An objective world: naturalism

arrière cour d'une maison hollandaise,
Pieter de Hooch (1629-1684) © R.M.N. photo Gérard Blot

The 2nd section of the exhibition exhibits another ontological model: naturalism.

The idea behind naturalism is the opposite of the one behind animism: it is not by their bodies, but by their mind that humans differentiate themselves from non humans, just as it is also by their mind that they differentiate themselves from among one another.

This world view, which has been dominant in the West for centuries, must represent two features:

- the distinctive interiority of each human (the painting of the soul): only humans possess an interiority and are capable of rational discernment,

- the physical continuity of beings and things in a homogenous space (the imitation of nature): all humans are subjected to the same decrees of nature, and do not allow standing out by ways of living, as was the case in animism.

Contrary to the 3 other sections of the exhibition, “an objective world” brings out a very clear historic movement in the iconography, arising from a tension between the interiority and the physicality specific to naturalism: the interiority which asserts itself at the beginning in a resounding manner (right from before the Renaissance) dissolves over time to pave the way for an auto-referential physicality, reducing henceforth both interiority and life to physical parameters (birth of photography in the 19th century).

A sub-divided world: totemism


peinture sur écorce © musée du quai
Branly photo Thierry Ollivier, Michel Urtado

This section presents the world of totemism, made of a great number of classes of beings comprising humans and various sorts of non-humans.

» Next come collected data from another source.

Lemma or_default_run {S A} (x : A) (m : ST S A) s s' r :
  m s = (s', r) -> or_default x m s = (s', Ok (match r with Ok a => a | Err _ => x end)).
Proof. intros E. unfold or_default, st_attempt, mbind, ST_bind. by rewrite E. Qed.

Lemma bridge_for_run app n d safe :
  an_app_store (fn_app n) = Some d -> effective_safe_mode app d = (d, safe) ->
  exists bh, bridge_for app n = (n, Ok bh) /\ bh_app_id bh = app
    /\ bh_safe_mode bh = match safe with Ok b => b | Err _ => false end.
Proof.
  intros Hd Hs. unfold bridge_for, ok_flatten.
  rewrite (ST_bind_Ok _ _ _ _ _ (or_default_run None _ n n _ (on_apps_read _ _ _ _ Hd (get_manifest_eq app d)))).
  rewrite (ST_bind_Ok _ _ _ _ _ (or_default_run false _ n n _ (on_apps_read _ _ _ _ Hd Hs))).
  eexists. split; [reflexivity|]. by split.
Qed.

(** C34. A revoked app stays confined: once a signed revocation has been accepted by a
    store with scores in range and preferences that parse (a new store is one,
    and every operation keeps both), whatever happens to the store afterwards
    (installations, reports, listings, restarts, the user switching safe mode
    off), every call of that app through the mobile bridge to a method that
    writes, sends or pays returns an error and leaves everything as it was, but
    for the clock, the reputation row of this app and the count of its calls: the
    app is still revoked, and no other row of the app store, no session and no
    other table of the library changes. *)
Theorem revoked_app_confined (e : RevocationGossip) (now : Z) (d0 d1 d2 : Db) (s : Ffi) (n : FfiNode) method args :
  rep_in_range d0 -> prefs_parse d0 -> ingest_gossip_revocation e now d0 = (d1, Ok true) -> rtc store_step d1 d2 ->
  running s n -> an_app_store (fn_app n) = Some d2 -> method_allowed_in_safe_mode method = false ->
  exists a limits err,
    miniapp_bridge_call (rv_app_id e) method args s
      = (mkFfi (ff_runtime s) (Some (set_fn_app a n)) (ff_poisoned s) (ff_callback s) (ff_events s)
           (ff_sessions s) limits (ff_broadcasts s), Ok (json_to_string (JObj [("error"%string, JStr err)])))
    /\ inert (rv_app_id e) (fn_app n) a
    /\ (limits = ff_limits s \/ exists t, limits = (check_bridge_rate (rv_app_id e) t (ff_limits s)).1)
    /\ exists d3, an_app_store a = Some d3 /\ revoked (rv_app_id e) d3.
Proof.
  intros Hr Hp0 Hi Hs Hrun Hd Hm. destruct (ingest_revokes _ _ _ _ Hr Hi) as [Hrv Hz].
  assert (rtc store_step d0 d2) as Hs0.
  { apply rtc_l with d1; [|done]. pose proof (step_gossip e now d0) as H. by rewrite Hi in H. }
  pose proof (prefs_load_ok (rv_app_id e) d2 (prefs_stay_parsed _ _ Hp0 Hs0)) as Hp.
  pose proof (zero_forces _ _ (revoked_stays _ _ _ Hrv Hz Hs) Hp) as He.
  assert (revoked (rv_app_id e) d2) as Hrv2.
  { clear -Hrv Hs DBL SL. induction Hs as [|x y z H1 _ IH]; [done|]. apply IH. by eapply store_step_revoked. }
  destruct (bridge_for_run (rv_app_id e) n d2 (Ok true) Hd He) as (bh & Eb & Ea & Hsafe).
  assert (with_state (bridge_for (rv_app_id e)) s = (set_ff_node (Some n) s, Ok bh)) as Ew
    by by rewrite (with_state_run _ s n Hrun), Eb.
  unfold miniapp_bridge_call. rewrite (ST_bind_Ok _ _ _ _ _ Ew). cbv zeta.
  set (v := match json_from_str args with Ok v => v | Err _ => JNull end).
  set (b := mkBridgeState (fn_app n) (ff_sessions s) (ff_limits s) (ff_broadcasts s)).
  destruct (handle (fn_conf n) bh method v b) as [b' r] eqn:Eh.
  apply handle_gate in Eh as Hg. destruct Hg as [(tok & _ & _ & _ & Hok & _)|[(err & ->) (Hin & Hse & Hbr & Hli)]].
  { rewrite (Hok Hsafe) in Hm. done. }
  assert (on_bridge (fun cfg => handle cfg bh method v) (set_ff_node (Some n) s)
    = (mkFfi (ff_runtime s) (Some (set_fn_app (br_node b') n)) (ff_poisoned s) (ff_callback s) (ff_events s)
         (br_sessions b') (br_limits b') (br_broadcasts b'), Err err)) as Eo.
  { unfold on_bridge. cbn -[handle]. fold b. by rewrite Eh. }
  unfold st_attempt, mbind, ST_bind. rewrite Eo, Hse, Hbr. rewrite Ea in Hin, Hli.
  exists (br_node b'), (br_limits b'), err. split_and!; [reflexivity|done|done|].
  destruct Hin as (o & k & -> & Ho). cbn [an_app_store set_an_app_store] in *. cbn in Ho. rewrite Hd in Ho.
  destruct o as [d3|]; [|done]. exists d3. split; [done|]. destruct Ho as [Ho _].
  eapply revoked_view; [|exact Hrv2]. by apply Ho.
Qed.
(** ** Removing an app *)

Abbreviation kv st := (tree_view (db_view (app_db st) "miniapp_storage")).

The members of each class share different sets of physical and moral qualities that the totem is considered to incarnate.

Totemism ignores the differences between beings on the moral as well as physical plane in order to favour sharing, within the same class, of qualities which apply as much to humans as they do to non-humans.

In the aboriginal societies of Australia, the core of qualities characterizing each class originates from an ancestral prototype traditionally known as “Dream being”. All the images are all over linked to the Dream beings and to the actions in which these prototypes have been engaged in order bring the world to order and render it apt for the subdivisions that they themselves incarnate. The figurative objectives of Australian totemism are implemented by means of 2 well differentiated strategies:

- the body appears as i f at the origin of the image that it has given rise to; it is for example “imprint of the body” of a painting on bark,

- the 2nd strategy shows how the world was formed by beings that one cannot see but which have left traces on the landscape; this is what we call “the imprint of movement”.

An entangled world: analogism

 poupée rituelle © musée du quai Branly 
photo Thierry Ollivier, Michel Urtado
The 4th section of the image Factory proposes the discovery of the iconological model of analogism to the public, the opposite model to the preceding model. To hold an analogical point of view on the world implies perceiving all those who occupy it as being different from one another. Thus, instead of merging entities sharing the same substances within the same class, this system distinguishes all the components of the world and differentiates them into singular elements.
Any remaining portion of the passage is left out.